- _Description of the task_: Below are entries. Copy exactly the lines running from the line that holds "intros y. destruct" to the line that holds "performed level pool", with both ends included.

- _Records for this exercise_:
BEGIN

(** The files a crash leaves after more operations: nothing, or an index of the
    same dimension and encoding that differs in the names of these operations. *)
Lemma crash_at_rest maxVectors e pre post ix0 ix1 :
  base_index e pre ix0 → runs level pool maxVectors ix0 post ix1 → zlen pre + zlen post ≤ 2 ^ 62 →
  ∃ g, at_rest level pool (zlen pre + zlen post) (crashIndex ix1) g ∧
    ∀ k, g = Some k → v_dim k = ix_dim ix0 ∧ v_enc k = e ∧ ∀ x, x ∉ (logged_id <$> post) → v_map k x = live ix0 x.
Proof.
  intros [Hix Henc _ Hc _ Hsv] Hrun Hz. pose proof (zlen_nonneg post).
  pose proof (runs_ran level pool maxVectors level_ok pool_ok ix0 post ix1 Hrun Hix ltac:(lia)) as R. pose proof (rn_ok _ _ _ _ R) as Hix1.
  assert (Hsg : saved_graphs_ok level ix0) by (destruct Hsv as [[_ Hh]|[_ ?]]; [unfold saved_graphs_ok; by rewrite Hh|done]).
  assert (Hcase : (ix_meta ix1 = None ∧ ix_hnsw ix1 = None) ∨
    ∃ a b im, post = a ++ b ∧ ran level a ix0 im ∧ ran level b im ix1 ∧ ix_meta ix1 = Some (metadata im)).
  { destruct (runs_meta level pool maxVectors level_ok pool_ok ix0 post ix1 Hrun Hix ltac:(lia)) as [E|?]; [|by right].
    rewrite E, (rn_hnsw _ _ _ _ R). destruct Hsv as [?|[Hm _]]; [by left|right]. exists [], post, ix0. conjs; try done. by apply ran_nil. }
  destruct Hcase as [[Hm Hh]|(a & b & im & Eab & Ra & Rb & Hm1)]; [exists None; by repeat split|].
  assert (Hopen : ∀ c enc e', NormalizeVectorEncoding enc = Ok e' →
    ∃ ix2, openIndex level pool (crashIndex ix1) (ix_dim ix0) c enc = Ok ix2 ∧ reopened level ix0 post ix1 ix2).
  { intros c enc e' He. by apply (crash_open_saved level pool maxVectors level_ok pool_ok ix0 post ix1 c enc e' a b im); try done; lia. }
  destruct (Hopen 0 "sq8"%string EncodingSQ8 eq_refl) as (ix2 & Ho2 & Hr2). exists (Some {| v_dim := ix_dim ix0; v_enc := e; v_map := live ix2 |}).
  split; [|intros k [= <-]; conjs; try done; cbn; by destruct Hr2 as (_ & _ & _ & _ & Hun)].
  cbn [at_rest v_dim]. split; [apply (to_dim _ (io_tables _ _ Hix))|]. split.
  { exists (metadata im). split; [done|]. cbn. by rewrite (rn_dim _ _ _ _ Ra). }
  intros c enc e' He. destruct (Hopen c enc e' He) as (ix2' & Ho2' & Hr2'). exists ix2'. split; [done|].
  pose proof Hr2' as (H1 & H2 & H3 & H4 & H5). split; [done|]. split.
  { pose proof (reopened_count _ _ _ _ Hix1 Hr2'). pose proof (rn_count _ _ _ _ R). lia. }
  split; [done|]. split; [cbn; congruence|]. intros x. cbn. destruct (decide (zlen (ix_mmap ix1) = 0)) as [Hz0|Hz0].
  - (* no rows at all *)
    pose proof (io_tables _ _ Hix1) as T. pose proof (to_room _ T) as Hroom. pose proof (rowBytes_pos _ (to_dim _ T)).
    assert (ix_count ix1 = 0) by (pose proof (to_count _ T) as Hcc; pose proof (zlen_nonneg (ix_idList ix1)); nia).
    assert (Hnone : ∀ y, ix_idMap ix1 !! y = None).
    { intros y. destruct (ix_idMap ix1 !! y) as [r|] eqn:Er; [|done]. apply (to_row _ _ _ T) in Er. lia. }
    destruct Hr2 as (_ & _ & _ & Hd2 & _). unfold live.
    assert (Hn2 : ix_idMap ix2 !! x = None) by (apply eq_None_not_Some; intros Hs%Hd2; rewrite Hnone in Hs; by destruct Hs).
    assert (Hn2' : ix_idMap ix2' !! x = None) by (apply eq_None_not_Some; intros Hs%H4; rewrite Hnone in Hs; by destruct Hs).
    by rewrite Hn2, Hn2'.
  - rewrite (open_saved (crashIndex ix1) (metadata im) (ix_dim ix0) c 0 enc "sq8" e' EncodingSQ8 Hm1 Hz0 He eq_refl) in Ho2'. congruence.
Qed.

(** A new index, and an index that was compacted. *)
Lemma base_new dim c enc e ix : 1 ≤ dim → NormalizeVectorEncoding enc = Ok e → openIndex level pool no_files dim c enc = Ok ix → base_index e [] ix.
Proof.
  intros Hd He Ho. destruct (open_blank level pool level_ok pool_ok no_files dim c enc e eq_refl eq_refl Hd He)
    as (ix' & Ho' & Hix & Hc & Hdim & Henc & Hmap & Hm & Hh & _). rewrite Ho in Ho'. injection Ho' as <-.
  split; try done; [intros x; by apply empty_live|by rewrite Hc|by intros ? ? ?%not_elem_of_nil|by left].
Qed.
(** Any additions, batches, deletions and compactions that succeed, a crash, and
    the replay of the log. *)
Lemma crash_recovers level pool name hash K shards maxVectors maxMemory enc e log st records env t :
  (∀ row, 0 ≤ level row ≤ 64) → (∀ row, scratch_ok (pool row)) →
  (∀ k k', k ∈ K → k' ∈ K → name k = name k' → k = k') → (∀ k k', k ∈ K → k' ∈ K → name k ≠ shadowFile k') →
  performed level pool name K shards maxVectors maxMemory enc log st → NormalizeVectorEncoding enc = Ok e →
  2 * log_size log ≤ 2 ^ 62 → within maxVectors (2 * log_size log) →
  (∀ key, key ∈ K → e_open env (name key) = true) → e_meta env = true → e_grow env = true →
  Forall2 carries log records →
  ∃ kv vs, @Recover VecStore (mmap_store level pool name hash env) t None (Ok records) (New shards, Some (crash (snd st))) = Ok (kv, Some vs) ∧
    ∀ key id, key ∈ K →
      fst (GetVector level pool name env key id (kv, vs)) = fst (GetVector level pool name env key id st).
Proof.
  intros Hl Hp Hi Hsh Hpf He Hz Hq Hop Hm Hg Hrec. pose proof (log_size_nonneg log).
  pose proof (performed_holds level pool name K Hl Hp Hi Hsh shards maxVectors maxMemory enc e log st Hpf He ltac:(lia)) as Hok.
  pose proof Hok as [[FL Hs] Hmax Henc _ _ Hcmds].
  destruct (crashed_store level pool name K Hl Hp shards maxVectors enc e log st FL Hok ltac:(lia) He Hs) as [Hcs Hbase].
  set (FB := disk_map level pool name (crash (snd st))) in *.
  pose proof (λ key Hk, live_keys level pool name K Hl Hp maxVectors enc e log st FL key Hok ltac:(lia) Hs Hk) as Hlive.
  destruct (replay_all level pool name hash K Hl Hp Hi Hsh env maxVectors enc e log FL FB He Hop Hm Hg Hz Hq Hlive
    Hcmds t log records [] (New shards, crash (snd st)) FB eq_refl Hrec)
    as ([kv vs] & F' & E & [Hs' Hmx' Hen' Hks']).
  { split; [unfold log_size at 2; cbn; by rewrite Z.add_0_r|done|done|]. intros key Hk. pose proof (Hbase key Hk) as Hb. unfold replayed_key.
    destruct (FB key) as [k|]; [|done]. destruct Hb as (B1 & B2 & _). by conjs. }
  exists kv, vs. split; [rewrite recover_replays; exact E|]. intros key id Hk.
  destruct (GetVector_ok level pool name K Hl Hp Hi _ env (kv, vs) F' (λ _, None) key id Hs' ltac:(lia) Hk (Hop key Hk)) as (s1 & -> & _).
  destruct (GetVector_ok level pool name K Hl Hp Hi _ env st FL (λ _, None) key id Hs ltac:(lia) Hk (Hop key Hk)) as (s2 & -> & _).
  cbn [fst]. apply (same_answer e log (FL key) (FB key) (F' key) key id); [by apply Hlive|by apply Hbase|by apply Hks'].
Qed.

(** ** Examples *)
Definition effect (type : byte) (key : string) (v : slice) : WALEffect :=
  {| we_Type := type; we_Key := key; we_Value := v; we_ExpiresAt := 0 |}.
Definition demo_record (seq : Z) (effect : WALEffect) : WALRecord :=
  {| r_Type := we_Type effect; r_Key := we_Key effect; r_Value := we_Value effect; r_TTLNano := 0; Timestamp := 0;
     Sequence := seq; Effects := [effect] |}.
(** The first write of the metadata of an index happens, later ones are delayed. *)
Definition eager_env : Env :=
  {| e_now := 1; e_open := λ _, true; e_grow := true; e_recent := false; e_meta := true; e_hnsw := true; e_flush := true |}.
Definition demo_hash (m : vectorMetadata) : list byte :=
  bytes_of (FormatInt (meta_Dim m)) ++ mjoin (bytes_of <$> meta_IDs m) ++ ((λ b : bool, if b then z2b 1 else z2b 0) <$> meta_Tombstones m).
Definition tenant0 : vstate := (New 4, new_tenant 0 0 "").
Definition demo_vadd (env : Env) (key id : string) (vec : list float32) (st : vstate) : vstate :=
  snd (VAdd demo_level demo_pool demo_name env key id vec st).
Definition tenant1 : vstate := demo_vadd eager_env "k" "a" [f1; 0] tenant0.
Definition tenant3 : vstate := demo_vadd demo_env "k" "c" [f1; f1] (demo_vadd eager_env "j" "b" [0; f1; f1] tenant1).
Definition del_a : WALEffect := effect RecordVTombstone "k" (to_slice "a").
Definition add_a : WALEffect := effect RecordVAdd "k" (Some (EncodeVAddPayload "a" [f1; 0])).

END

- _Output_:
    { intros y. destruct (ix_idMap ix1 !! y) as [r|] eqn:Er; [|done]. apply (to_row _ _ _ T) in Er. lia. }
    destruct Hr2 as (_ & _ & _ & Hd2 & _). unfold live.
    assert (Hn2 : ix_idMap ix2 !! x = None) by (apply eq_None_not_Some; intros Hs%Hd2; rewrite Hnone in Hs; by destruct Hs).
    assert (Hn2' : ix_idMap ix2' !! x = None) by (apply eq_None_not_Some; intros Hs%H4; rewrite Hnone in Hs; by destruct Hs).
    by rewrite Hn2, Hn2'.
  - rewrite (open_saved (crashIndex ix1) (metadata im) (ix_dim ix0) c 0 enc "sq8" e' EncodingSQ8 Hm1 Hz0 He eq_refl) in Ho2'. congruence.
Qed.

(** A new index, and an index that was compacted. *)
Lemma base_new dim c enc e ix : 1 ≤ dim → NormalizeVectorEncoding enc = Ok e → openIndex level pool no_files dim c enc = Ok ix → base_index e [] ix.
Proof.
  intros Hd He Ho. destruct (open_blank level pool level_ok pool_ok no_files dim c enc e eq_refl eq_refl Hd He)
    as (ix' & Ho' & Hix & Hc & Hdim & Henc & Hmap & Hm & Hh & _). rewrite Ho in Ho'. injection Ho' as <-.
  split; try done; [intros x; by apply empty_live|by rewrite Hc|by intros ? ? ?%not_elem_of_nil|by left].
Qed.
(** Any additions, batches, deletions and compactions that succeed, a crash, and
    the replay of the log. *)
Lemma crash_recovers level pool name hash K shards maxVectors maxMemory enc e log st records env t :
  (∀ row, 0 ≤ level row ≤ 64) → (∀ row, scratch_ok (pool row)) →
  (∀ k k', k ∈ K → k' ∈ K → name k = name k' → k = k') → (∀ k k', k ∈ K → k' ∈ K → name k ≠ shadowFile k') →
  performed level pool name K shards maxVectors maxMemory enc log st → NormalizeVectorEncoding enc = Ok e →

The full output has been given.